--- Recorded information Enclosed Below ---
(* ===== verification/YfsShared.v ===== *)
(** * Several clients of one file system

    Any number of [yfs_client]s, each with its lock client and its extent client,
    share a lock server and an extent server.  A request is served at one of
    them; when it needs a lock that another client has cached, the lock protocol
    runs: the server queues the caller and revokes the lock, the holder's
    releaser flushes the extent and gives the lock back, the server calls the
    caller again, and the caller acquires it.  The lock client, the lock server
    and the extent client are those of [LockClient], [LockServers] and [Extent];
    a call between processes is the handler it reaches ([LockRpc] and [ExtentRpc]
    have the calls). *)

From S2P Require Import Prelude Marshall RpcStubs LockServers LockClient LockSystem Extent ExtentSpec.
From S2P Require Import Directory DirectorySpec YfsClient YfsSpec YfsFs YfsThms.
Import extent_protocol (attr, Attr).
Import yfs_client.

Record shared := Shared {
  lsrv : Srv.t;                         (* the lock server *)
  lclts : gmap str Clt.t;               (* the lock client of each process, by its id *)
  xclts : gmap str extent_client.t;     (* the extent client of each process *)
  xsrv : extent_server.t;               (* the extents at their server *)
  me : str;                             (* the process whose request is served *)
  times : nat -> Z * Z }.

(** A process that is not there, and a wait that nothing ends. *)
Definition known {A} (o : option A) : res A := match o with Some a => Ret a | None => Undef end.
Definition waited {A} (o : option A) : res A := match o with Some a => Ret a | None => Abort end.

Definition xcache (w : shared) (id : str) : extent_client.t := default ∅ (xclts w !! id).
Definition set_locks (w : shared) (s : Srv.t) (id : str) (c : Clt.t) : shared :=
  Shared s (<[id := c]> (lclts w)) (xclts w) (xsrv w) (me w) (times w).
Definition set_extents (w : shared) (id : str) (c : extent_client.t) (s : extent_server.t) : shared :=
  Shared (lsrv w) (lclts w) (<[id := c]> (xclts w)) s (me w) (fun n => times w (S n)).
--- End of Enclosed Recorded information ---
Begin with the line above that has "Import yfs_client." and continue through the line that has "None => Undef end.", setting each one down exactly. Stop there.

Import yfs_client.

Record shared := Shared {
  lsrv : Srv.t;                         (* the lock server *)
  lclts : gmap str Clt.t;               (* the lock client of each process, by its id *)
  xclts : gmap str extent_client.t;     (* the extent client of each process *)
  xsrv : extent_server.t;               (* the extents at their server *)
  me : str;                             (* the process whose request is served *)
  times : nat -> Z * Z }.

(** A process that is not there, and a wait that nothing ends. *)
Definition known {A} (o : option A) : res A := match o with Some a => Ret a | None => Undef end.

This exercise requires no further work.